Estas lendas, que os meus avós me contavam, já lhes tinham sido contadas pelos avós deles.

Espero que em muito locais os avós continuem a colher ramos de espigas com os netos.

Em Lisboa, o mais habitual é vermos pessoas a vender estes ramos, normalmente à porta das igrejas, a quem trabalha ou vive na capital.

Já poucos devem saber o significado deste símbolo de prosperidade e sorte.

Bom fim de semana.

Bjs

 

Querido neto,

Nunca me lembro de não ter tido um ramo de espiga cá em casa. Mas tens razão. A espiga de trigo que ainda hoje conservo aqui na sala não tem rigorosamente nada a ver com o Dia da Espiga. Mas garanto-te que é a espiga mais linda do mundo.

Estávamos em Agosto de 1988. Nesse mês havia sempre um grande Salão do Livro na cidade de São Paulo, no Brasil, a que eu nunca faltava.

Convém recordar que se estava ainda num tempo pré-histórico, sem net nem telemóveis.

Uma noite eu e vários amigos tínhamos saído para ir jantar e abancámos numa cantina, das muitas que havia em São Paulo. A televisão estava aberta.

E de repente fez-se um terrível silêncio. O programa da televisão tinha sido interrompido para um jornalista anunciar que Lisboa estava a arder.

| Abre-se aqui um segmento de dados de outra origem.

(* ===== verification/Retry.v ===== *)
(** Retrying storage operations ([bepository-bep/src/retry.rs]).

    A policy is a record of its two methods. The loop threads the state of the
    storage behind the operation; [cancelled i] says whether the shutdown token
    fires during the sleep that follows the [i]-th failure. Durations are
    nanoseconds; the [f64] arithmetic of the backoff is done on exact
    rationals. *)

From Stdlib Require Import ZArith Lia QArith Qround Qpower Lqa.
From stdpp Require Import base list strings.
From S2P Require Import Prelude BepTypes.

Local Open Scope Z_scope.
Local Open Scope bep_scope.

Module Retry.

(** ** Model *)

Definition standard_map_error (error : StorageError.t) : BepError.t :=
  match error with
  | StorageError.TransientIo msg => BepError.TransientIo msg
  | StorageError.Corruption msg => BepError.Corruption msg
  | StorageError.UnsupportedVersion found supported => BepError.UnsupportedVersion found supported
  | StorageError.Standby msg => BepError.Standby msg
  | StorageError.NotFound msg => BepError.Corruption ("not found: " +:+ msg)
  | StorageError.InvalidInput msg => BepError.PeerBadMessage ("invalid input: " +:+ msg)
  | StorageError.Internal msg => BepError.Internal msg
  end.

(** The trait [RetryPolicy]. *)
Record RetryPolicy := mkPolicy {
  next_delay : Z -> StorageError.t -> option Z;
  map_error : StorageError.t -> BepError.t
}.

Record ExponentialBackoff := mkBackoff {
  base : Z;
  multiplier : Q;
  max_delay : Z;
  max_attempts : Z
}.

Definition NANOS : positive := 1000000000.

(** [Duration::as_secs_f64] and [Duration::from_secs_f64] (rounding to the
    nearest nanosecond). *)
Definition as_secs (d : Z) : Q := d # NANOS.
Definition from_secs (q : Q) : Z := Qfloor (q * inject_Z (Zpos NANOS) + (1 # 2)).

Definition matches_transient (e : StorageError.t) : bool :=
  match e with StorageError.TransientIo _ => true | _ => false end.

Definition Qmin (a b : Q) : Q := if Qle_bool a b then a else b.

Definition exponential_next_delay (p : ExponentialBackoff) (attempt : Z) (error : StorageError.t)
  : option Z :=
  if negb (matches_transient error) then None
  else if max_attempts p <=? attempt then None
  else
    let base_secs := (as_secs (base p) * multiplier p ^ attempt)%Q in
    let capped := Qmin base_secs (as_secs (max_delay p)) in
    Some (from_secs capped).

Definition exponential (p : ExponentialBackoff) : RetryPolicy :=
  mkPolicy (exponential_next_delay p) standard_map_error.

(** [ExponentialBackoff::default]. *)
Definition default_backoff : ExponentialBackoff :=
  mkBackoff (1 * Zpos NANOS) 2 (60 * Zpos NANOS) 10.

Definition NoRetry : RetryPolicy := mkPolicy (fun _ _ => None) standard_map_error.

Definition immediate_next_delay (max_attempts attempt : Z) (error : StorageError.t) : option Z :=
  if negb (matches_transient error) then None
  else if attempt <? max_attempts then Some 0 else None.

Definition ImmediateRetry (max_attempts : Z) : RetryPolicy :=
  mkPolicy (immediate_next_delay max_attempts) standard_map_error.

(** [retry_storage_op]: one unit of fuel per call of the operation; [None] is
    out of fuel. *)
Fixpoint retry_loop {S A : Type} (fuel : nat) (policy : RetryPolicy) (cancelled : Z -> bool)
  (f : SE S StorageError.t A) (attempt : Z) (s : S) : option (S * result BepError.t A) :=
  match fuel with
  | O => None
  | Datatypes.S fuel' =>
      match f s with
      | (s', Ok val) => Some (s', Ok val)
      | (s', Err err) =>
          match next_delay policy attempt err with
          | Some delay =>
              if delay =? 0 then retry_loop fuel' policy cancelled f (attempt + 1) s'
              else if cancelled attempt
              then Some (s', Err (BepError.TransientIo "shutdown requested during retry"))
              else retry_loop fuel' policy cancelled f (attempt + 1) s'
          | None => Some (s', Err (map_error policy err))
          end
      end
  end.

(** The loop of a policy that gives up at the [max]-th failure needs one more
    call than that; [retry_terminates] shows this fuel is enough. *)
Definition retry_storage_op {S A : Type} (max : Z) (policy : RetryPolicy) (cancelled : Z -> bool)
  (f : SE S StorageError.t A) (s : S) : option (S * result BepError.t A) :=
  retry_loop (Datatypes.S (Z.to_nat max)) policy cancelled f 0 s.

(** ** Specification *)

(** A policy retries exactly the transient errors of the first [max]
    failures. *)
Definition retries_transient (policy : RetryPolicy) (max : Z) : Prop :=
  0 <= max /\
  forall attempt e, 0 <= attempt ->
    (exists d, next_delay policy attempt e = Some d) <->
    (attempt < max /\ matches_transient e = true).

(** The state after [n] failed calls. *)
Fixpoint fails_transiently {S A : Type} (f : SE S StorageError.t A) (n : nat) (s s' : S) : Prop :=
  match n with
  | O => s = s'
  | Datatypes.S n' => exists s1 m, f s = (s1, Err (StorageError.TransientIo m)) /\
                                   fails_transiently f n' s1 s'
  end.

(** ** Policies *)

Lemma exponential_retries_transient p :
  0 <= max_attempts p -> retries_transient (exponential p) (max_attempts p).
Proof.
  intros Hm. split; [done|]. intros attempt e Ha. simpl. unfold exponential_next_delay.
  destruct (matches_transient e); simpl; [|split; [by intros [? ?]|by intros [_ ?]]].
  destruct (Z.leb_spec (max_attempts p) attempt).
  - split; [by intros [? ?]|lia].
  - split; [done|]. intros _. by eexists.
Qed.

Lemma immediate_retries_transient n : 0 <= n -> retries_transient (ImmediateRetry n) n.
Proof.
  intros Hn. split; [done|]. intros attempt e Ha. simpl. unfold immediate_next_delay.
  destruct (matches_transient e); simpl; [|split; [by intros [? ?]|by intros [_ ?]]].
  destruct (Z.ltb_spec attempt n).
  - split; [done|]. intros _. by eexists.
  - split; [by intros [? ?]|lia].
Qed.

Lemma no_retry_retries_transient : retries_transient NoRetry 0.
Proof. split; [done|]. intros attempt e Ha. split; [by intros [? ?]|lia]. Qed.

Lemma next_delay_None policy max attempt e :
  retries_transient policy max -> 0 <= attempt ->
  next_delay policy attempt e = None <-> (max <= attempt \/ matches_transient e = false).
Proof.
  intros [_ H] Ha. specialize (H attempt e Ha).
  destruct (next_delay policy attempt e) as [d|] eqn:E.
  - split; [done|]. intros Hor. destruct (proj1 H) as [Hlt Ht]; [by eexists|].
    destruct Hor; [lia|congruence].
  - split; [|done]. intros _. destruct (matches_transient e); [left|by right].
    destruct (Z.le_gt_cases max attempt) as [|Hgt]; [done|].
    by destruct (proj2 H) as [d Hd].
Qed.

Lemma retry_loop_terminates {S A} policy max cancelled (f : SE S StorageError.t A) fuel attempt s :
  retries_transient policy max -> 0 <= attempt <= max -> max - attempt < Z.of_nat fuel ->
  is_Some (retry_loop fuel policy cancelled f attempt s).
Proof.
  intros Hp. revert attempt s. induction fuel as [|fuel IH]; intros attempt s Ha Hf; [lia|].
  cbn [retry_loop]. destruct (f s) as [s' [v|e]]; [by eexists|].
  destruct (next_delay policy attempt e) as [d|] eqn:E; [|by eexists].
  destruct (proj1 (proj2 Hp attempt e ltac:(lia))) as [Hlt _]; [by eexists|].
  destruct (d =? 0); [apply IH; lia|]. destruct (cancelled attempt); [by eexists|apply IH; lia].
Qed.

(** The loop after [k] transient failures that no shutdown interrupted. *)
Lemma retry_loop_skip {S A} policy max cancelled (f : SE S StorageError.t A) k fuel attempt s s' :
  retries_transient policy max -> 0 <= attempt -> attempt + Z.of_nat k <= max ->
  fails_transiently f k s s' ->
  (forall i, attempt <= i < attempt + Z.of_nat k -> cancelled i = false) ->
  retry_loop (k + fuel) policy cancelled f attempt s =
  retry_loop fuel policy cancelled f (attempt + Z.of_nat k) s'.
Proof.
  intros Hp. revert attempt s. induction k as [|k IH]; intros attempt s Ha Hk Hf Hc.
  - simpl in Hf. subst. by rewrite Z.add_0_r.
  - destruct Hf as (s1 & m & E & Hf). cbn [Nat.add retry_loop]. rewrite E.
    destruct (proj2 (proj2 Hp attempt (StorageError.TransientIo m) Ha)) as [d ->]; [split; [lia|done]|].
    rewrite (Hc attempt) by lia. rewrite (IH (attempt + 1) s1); [|lia..|done|intros; apply Hc; lia].
    replace (attempt + 1 + Z.of_nat k) with (attempt + Z.of_nat (Datatypes.S k)) by lia.
    by destruct (d =? 0).
Qed.

(** ** Properties *)

(** Retries are bounded. Under any policy that retries only the transient
    errors of the first [max] failures, whatever the operation does and
    whenever shutdown fires, the loop returns after at most [max + 1] calls of
    the operation. *)
Theorem retry_terminates {S A : Type} (policy : RetryPolicy) (max : Z) (cancelled : Z -> bool)
  (f : SE S StorageError.t A) (s : S) (Hp : retries_transient policy max) :
  exists s' r, retry_storage_op max policy cancelled f s = Some (s', r).
Proof.
  destruct (retry_loop_terminates policy max cancelled f (Datatypes.S (Z.to_nat max)) 0 s Hp)
    as [[s' r] H].
  - destruct Hp. lia.
  - destruct Hp. lia.
  - exists s', r. exact H.
Qed.

Lemma retry_terminates_witness :
  exists s' r, retry_storage_op 10 (exponential default_backoff) (fun _ => false)
    (fun n : nat => (S n, Err (A := nat) (StorageError.TransientIo "flaky"))) 0%nat = Some (s', r).
Proof.
  exact (retry_terminates _ 10 _ _ 0%nat
           (exponential_retries_transient default_backoff ltac:(by vm_compute))).
Defined.

(** What a retried operation returns. After [k <= max] transient failures
    without shutdown, the result of the next call is final when it is a
    success (returned as it is), an error that is not transient (mapped at
    once, never retried) or the failure number [max] (mapped); the storage is
    left in the state that call produced. *)
Theorem retry_result {S A : Type} (policy : RetryPolicy) (max : Z) (cancelled : Z -> bool)
  (f : SE S StorageError.t A) (k : nat) (s s1 s2 : S) (r : result StorageError.t A)
  (Hp : retries_transient policy max) (Hk : Z.of_nat k <= max)
  (Hfail : fails_transiently f k s s1) (Hcall : f s1 = (s2, r))
  (Hc : forall i, 0 <= i < Z.of_nat k -> cancelled i = false)
  (Hfinal : forall e, r = Err e -> Z.of_nat k = max \/ matches_transient e = false) :
  retry_storage_op max policy cancelled f s =
    Some (s2, match r with Ok v => Ok v | Err e => Err (map_error policy e) end).
Proof.
  unfold retry_storage_op.
  replace (Datatypes.S (Z.to_nat max)) with (k + Datatypes.S (Z.to_nat max - k))%nat by lia.
  rewrite (retry_loop_skip _ max _ _ _ _ _ _ s1) by (done || lia).
  cbn [retry_loop]. rewrite Hcall. destruct r as [v|e]; [done|].
  rewrite (proj2 (next_delay_None policy max (0 + Z.of_nat k) e Hp ltac:(lia))); [done|].
  destruct (Hfinal e eq_refl); [left; lia|by right].
Qed.

Lemma retry_result_witness :
  let f : SE nat StorageError.t nat := fun n =>
    (S n, if Nat.ltb n 2 then Err (StorageError.TransientIo "flaky") else Ok n) in
  retry_storage_op 10 (exponential default_backoff) (fun _ => false) f 0%nat = Some (3%nat, Ok 2%nat).
Proof.
  intros f.
  apply (retry_result (exponential default_backoff) 10 (fun _ => false) f 2 0%nat 2%nat 3%nat (Ok 2%nat)).
  - apply (exponential_retries_transient default_backoff). by vm_compute.
  - lia.
  - exists 1%nat, "flaky"%string. split; [reflexivity|].
    exists 2%nat, "flaky"%string. split; reflexivity.
  - reflexivity.
  - reflexivity.
  - discriminate.
Defined.

Lemma Qmin_le_r a b : (Qmin a b <= b)%Q.
Proof.
  unfold Qmin. destruct (Qle_bool a b) eqn:E; [by apply Qle_bool_iff|]. apply Qle_refl.
Qed.

Lemma Qmin_mono a a' b : (a <= a')%Q -> (Qmin a b <= Qmin a' b)%Q.
Proof.
  intros H. unfold Qmin.
  destruct (Qle_bool a b) eqn:E, (Qle_bool a' b) eqn:E';
    rewrite ?Qle_bool_iff, <- ?not_true_iff_false in *; try lra.
  exfalso. apply E. rewrite Qle_bool_iff. lra.
Qed.

Lemma from_secs_mono a b : (a <= b)%Q -> from_secs a <= from_secs b.
Proof.
  intros H. unfold from_secs. apply Qfloor_resp_le. unfold NANOS. 
  assert (a * inject_Z 1000000000 <= b * inject_Z 1000000000)%Q by (apply Qmult_le_compat_r; done).
  lra.
Qed.

Lemma from_as_secs d : from_secs (as_secs d) = d.
Proof.
  unfold from_secs, as_secs.
  assert ((d # NANOS) * inject_Z (Z.pos NANOS) == inject_Z d)%Q as E.
  { unfold Qeq, inject_Z. simpl. unfold NANOS. lia. }
  rewrite E. unfold Qfloor, Qplus, inject_Z. simpl.
  Z.to_euclidean_division_equations. lia.
Qed.

(** Backoff delays. The delay before a retry never exceeds the cap of the
    policy, is never negative, and (with a multiplier of at least one) never
    shrinks from one attempt to the next. *)
Theorem backoff_delays (p : ExponentialBackoff) (attempt : Z) (e : StorageError.t) (d d' : Z)
  (Hb : 0 <= base p) (Hcap : 0 <= max_delay p) (Hm : (1 <= multiplier p)%Q) (Ha : 0 <= attempt)
  (Hd : next_delay (exponential p) attempt e = Some d)
  (Hd' : next_delay (exponential p) (attempt + 1) e = Some d') :
  0 <= d <= max_delay p /\ d <= d'.
Proof.
  simpl in *. unfold exponential_next_delay in *. destruct (negb _); [done|].
  destruct (max_attempts p <=? attempt); [done|]. destruct (max_attempts p <=? attempt + 1); [done|].
  injection Hd as <-. injection Hd' as <-.
  assert (0 <= as_secs (base p))%Q as Hb' by (unfold as_secs, Qle; simpl; lia).
  assert (0 <= as_secs (max_delay p))%Q as Hc' by (unfold as_secs, Qle; simpl; lia).
  assert (0 <= as_secs (base p) * multiplier p ^ attempt)%Q as Hp.
  { apply Qmult_le_0_compat; [done|]. apply Qpower_0_le. lra. }
  split; [split|].
  - replace 0 with (from_secs (as_secs 0)) at 1 by apply from_as_secs. apply from_secs_mono.
    apply (Qle_trans _ 0); [by unfold as_secs, Qle|]. unfold Qmin. by destruct (Qle_bool _ _).
  - rewrite <- (from_as_secs (max_delay p)) at 2. apply from_secs_mono, Qmin_le_r.
  - apply from_secs_mono, Qmin_mono. rewrite !(Qmult_comm (as_secs (base p))).
    apply Qmult_le_compat_r; [|done]. apply Qpower_le_compat_l; [lia|done].
Qed.

Lemma backoff_delays_witness :
  0 <= 4000000000 <= max_delay default_backoff /\ 4000000000 <= 8000000000.
Proof.
  apply (backoff_delays default_backoff 2 (StorageError.TransientIo "")); try (by vm_compute).
Defined.

(** Error mapping. A storage error keeps its class when it becomes a
    connection error: transient stays transient, standby stays standby, fatal
    stays fatal (a missing object becomes a fatal corruption) and only invalid
    input is blamed on the peer. *)
Theorem error_mapping (e : StorageError.t) :
  BepError.is_transient (standard_map_error e) = StorageError.is_transient e /\
  BepError.is_fatal (standard_map_error e) =
    (StorageError.is_fatal e || match e with StorageError.NotFound _ => true | _ => false end)%bool /\
  BepError.is_peer_fault (standard_map_error e) =
    match e with StorageError.InvalidInput _ => true | _ => false end.
Proof. by destruct e. Qed.

End Retry.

Ninguém sabia mais nada, o dono da cantina telefonava para colegas e ninguém sabia mais do que isso.

Eu levantei-me da mesa, disse: «Fiquem vocês, se quiserem, eu vou já tomar um táxi, apanho a minha mala no hotel e sigo logo para o aeroporto, para apanhar o primeiro avião que levantar voo».

Saí a correr da cantina para apanhar um táxi.

Mas táxis, nem vê-los.

Até que, a uma dada altura, eu vejo um negro, enorme, muito sujo, perdido de bêbedo, a avançar para mim do fundo da rua vazia. 

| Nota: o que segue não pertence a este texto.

Definition get_remote_state (device : bytes) : M storage.RemoteIndexState :=
  do! v <- get (StoreKeys.device_key device);
  match v with
  | Some b => corrupt "decode RemoteIndexState" (decode b)
  | None => se_ret storage.RemoteIndexState_default
  end.

Definition put_remote_state (device : bytes) (state : storage.RemoteIndexState) : M unit :=
  put_non_durable (StoreKeys.device_key device) (encode state).

(** ** File index *)

Definition decode_file (msg : string) (b : bytes) : M storage.FileInfo :=
  do! file <- corrupt "decode File" (decode b);
  corrupt msg (storage.file_info file).

Definition get_file_proto (name : bytes) : M (option storage.FileInfo) :=
  do! v <- get (StoreKeys.file_key name);
  match v with
  | Some b => do! fi <- decode_file "missing file_info in File" b; se_ret (Some fi)
  | None => se_ret None
  end.

Definition get_file (name : bytes) : M (option bep.FileInfo) :=
  do! v <- get_file_proto name;
  match v with
  | Some fi => do! f <- se_lift (ProtoConv.file_to_bep fi); se_ret (Some f)
  | None => se_ret None
  end.

(** The part of [commit_with_new_seq] that reads the prior entry: the stored
    file with its carried pointers and the batch that drops the old sequence
    entry. *)
Definition carry_prior (name : bytes) (stored : storage.FileInfo) (batch : list BatchOp)
  : M (storage.FileInfo * list BatchOp) :=
  do! prior <- get_file_proto name;
  match prior with
  | Some old =>
      let stored := carry_block_pointers stored old in
      if 0 <? storage.sequence old then
        do! k <- se_lift (StoreKeys.seq_key (storage.sequence old));
        se_ret (stored, batch ++ [BDelete k])
      else se_ret (stored, batch)
  | None => se_ret (stored, batch)
  end.

Definition commit_with_new_seq (name : bytes) (stored : storage.FileInfo) (batch : list BatchOp)
  : M (Z * bep.FileInfo) :=
  do! (stored, batch) <- carry_prior name stored batch;
  do! meta <- get_index_meta;
  let seq := wrap_i64 (storage.max_sequence meta + 1) in
  let meta := storage.mkFolderIndexMeta seq (storage.next_blockseq meta) in
  let stored := storage.set_sequence stored seq in
  do! sk <- se_lift (StoreKeys.seq_key seq);
  let batch := batch ++ [BPut StoreKeys.IX_KEY (encode meta);
                         BPut (StoreKeys.file_key name) (encode (storage.mkFile (Some stored)));
                         BPut sk name] in
  run! write_non_durable batch;
  do! committed_bep <- se_lift (ProtoConv.file_to_bep stored);
  se_ret (seq, committed_bep).

Definition put_file (file : bep.FileInfo) : M Z :=
  do! (seq, _) <- commit_with_new_seq (bep.name file) (ProtoConv.file_to_storage file) [];
  se_ret seq.

(** The blocks [put_file_with_carry] writes reverse references for. *)
Definition carried_blocks (f : storage.FileInfo) : list (bytes * Z) :=
  omap (fun b => match storage.blockseq b with
                 | Some seq => if Nat.eqb (length (storage.hash b)) StoreKeys.HASH_LEN
                               then Some (storage.hash b, seq) else None
                 | None => None
                 end) (storage.blocks f).

Fixpoint record_all (l : list (bytes * Z)) : M unit :=
  match l with
  | [] => se_ret tt
  | (hash, seq) :: l' => run! record_block_write hash (Some seq); record_all l'
  end.

Definition put_file_with_carry (file : bep.FileInfo) (carry_from : bytes) : M Z :=
  let stored := ProtoConv.file_to_storage file in
  do! src <- get_file_proto carry_from;
  let stored := match src with Some src => carry_block_pointers stored src | None => stored end in
  let carried := match src with Some _ => carried_blocks stored | None => [] end in
  let batch := map (fun p => BPut (StoreKeys.block_reverse_key (fst p) (bep.name file)) []) carried in
  do! (seq, _) <- commit_with_new_seq (bep.name file) stored batch;
  run! record_all carried;
  se_ret seq.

Pensei “pronto, vai ser o último dia da minha vida”, mas já não podia fazer nada, o negro continuava a avançar na minha direção, e agora chamava por mim.

«Moça!».

E logo os braços dele a agarrarem-me com força.

Reparo que chora baba e que tem uma espiga de trigo na mão. De repente entrega-me a espiga.

«Ó moça, tome, isto é para você, porque eu estou muito triste porque Lisboa está a arder…».

E foi agarrado a mim até ao meu hotel, sempre a chorar, e a repetir «Lisboa está a arder»…

Levei a espiga na mão para o avião, desembarquei em Lisboa com ela na mão – e há 34 anos que ela ali está, a olhar para mim.

Aqui tens a história da importância da espiga na minha vida.